Hold the phone! I have to ask, if Bartley did not discuss Affidavit I with the Firm, WHO TYPED IT? We never learn who typed Affidavit I. Does Bartley have the skill to format and include all of the talking points of the secret grand jury evidence against him? Did he study law during his last prison sentence? Is there a mystery attorney floating around out there or did he secure the services of some lawyer wanna-be not directly affiliated with the Firm that magically knew what to type and could help him with Affidavit I? Someone please explain where this Affidavit I came from? Josh was brazenly confident as to its strength and yet, I see it was the WEAKEST point of the whole strategy. And Affidavit II makes Affidavit I weaker and more suspect. Dare I say both Affidavits seem to me as not credible?

From Affidavit II- “Bartley further states that “… Affidavit I was not intended to constitute a confidential communication between myself and the Firm” and that I do not consider Affidavit I to be protected by the attorney-client privilege.”¶¶7-8.

Hey, if the first part of the paragraph was true, WHY even mention the second part? These two parts do not jive and make no sense unless the person(s) typing and the person signing this Affidavit I knew the background and had already connected the dots in their minds- hoping this Affidavit II would UNconnect the dots for others.

It reminds me of the kid caught with his hand in the cookie jar and pulls out an empty hand. Me? Grabbing a cookie?
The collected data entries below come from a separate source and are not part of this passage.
(** ** The host's files

    [read] and [write] after [lseek] to a position; [write] past the end fills
    the gap with zeros. *)
Class UnixFile (F : Type) := {
  uf_bytes : F -> list Z;
  uf_empty : F;
  uf_read : F -> Z -> Z -> list Z;
  uf_write : F -> Z -> list Z -> F;
  uf_empty_bytes : uf_bytes uf_empty = [];
  uf_read_bytes f pos n : 0 <= pos -> 0 <= n ->
    uf_read f pos n = take (Z.to_nat n) (drop (Z.to_nat pos) (uf_bytes f));
  uf_write_bytes f pos bs : 0 <= pos ->
    uf_bytes (uf_write f pos bs) =
      take (Z.to_nat pos) (uf_bytes f ++ replicate (Z.to_nat pos - length (uf_bytes f)) 0) ++
      bs ++ drop (Z.to_nat pos + length bs) (uf_bytes f)
}.

(** A file as the list of its bytes. *)
#[export] Program Instance list_file : UnixFile (list Z) := {|
  uf_bytes f := f;
  uf_empty := [];
  uf_read f pos n := take (Z.to_nat n) (drop (Z.to_nat pos) f);
  uf_write f pos bs :=
    take (Z.to_nat pos) (f ++ replicate (Z.to_nat pos - length f) 0) ++ bs ++ drop (Z.to_nat pos + length bs) f
|}.
Solve Obligations with done.

(** ** Where the head is *)

(** The time to reach the track of [newSector], and from there to the next
    boundary of a sector. *)
Definition TimeToSeek (lastSector now newSector : Z) : Z * Z :=
  let newTrack := Z.quot newSector SectorsPerTrack in
  let oldTrack := Z.quot lastSector SectorsPerTrack in
  let seek := i32 (Z.abs (newTrack - oldTrack) * SeekTime) in
  let over := i32 (Z.rem (now + seek) RotationTime) in
  (seek, if bool_decide (over > 0) then i32 (RotationTime - over) else 0).

Definition ModuloDiff (to from : Z) : Z :=
  let toOffset := Z.rem to SectorsPerTrack in
  let fromOffset := Z.rem from SectorsPerTrack in
  Z.rem ((toOffset - fromOffset) + SectorsPerTrack) SectorsPerTrack.

Section Disk.
Context {F : Type} `{UF : !UnixFile F} `{HO : HostOrder}.

Record Disk := mkDisk { image : F; active : bool; lastSector : Z; bufferInit : Z }.

(** The sector is in the track buffer. *)
Definition buffered (d : Disk) (timeAfter newSector : Z) : bool :=
  bool_decide (Z.quot (i32 (timeAfter - bufferInit d)) RotationTime >
               ModuloDiff newSector (i32 (Z.quot (bufferInit d) RotationTime))).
No, I was just counting them to make sure none were missing.

Adam, I don’t know you, but you might consider not honking the horn for the Affidavit I. You better hope it gets buried and not brought up again. You better pray Byers does not get you on the stand and ask you or ANY other person in the Firm where Affidavit I came from, who typed it and who decided on the content?

Dewitt and Andra Prince? You used to live in their home. How did that end up? Go to a basement apartment after that? Andra has worked for Josh Farmer in the past, but I am not sure of her status in November 2014. Regardless, with the closed sub-culture of WOFF, you may not have been a signed on the dotted line “client”, but there was great interest in having your story straight before the first grand jury hearing, right? Sure it was a team effort in November 2014.

You signed a statement saying, “I did nothing wrong.”- But, pertaining to these Affidavits, in my opinion, you have not done much right, either. And your “new counsel” helped you get further into this hole? Are you sure?

One more point before we close. In the Motion, number 18 (summary) gives case law for the North Carolina Court of Appeals overturning a lower court ruling involving father and son defendants facing similar charges. State v. Yelton, 87 N.C. App. 554, 361 S.E. 2d 753 (1987). Partial quote:

“A potential conflict of interest, as distinguished from an actual conflict of interest, is not sufficient to warrant the State’s interference with the constitutionally guaranteed right of a criminal defendant to retain and be represented by the counsel of his choice.”

In this case, in my opinion, there have already been actual conflicts and the ones to come will be of a higher magnitude. Unless the Disqualification is upheld and “the Firm” abides by the letter AND the spirit of the Disqualification, by excusing themselves from any overt or casual contact with all of the defendants; this process will continually be threatened with divisive conundrums and quandaries.

The Motion to Reconsider is “based on a substantial change in circumstances.” What has changed since August 6th? Bartley has submitted another doubtful Affidavit. He says, “I did nothing wrong” which means nothing in WOFF speak. Robert Lewis Walker has secured counsel. Who was shocked Josh ditched him? (But, has he really?) Brooke Covington, Sarah Anderson and Justin Covington are still being represented by the Firm which is essentially a “ministry” of WOFF. Josh Farmer said he was not WOFF’s paid in house counsel. Right, he may not get paid a fair rate for his hours of relentless undying service. However, his name and Mark Morris’s name keep showing up defending three of the five defendants who have the most to say about the inner workings behind the closed doors of WOFF. Are they defending them from the charges filed or keeping them from “unacceptable” future choices or both? What has really changed?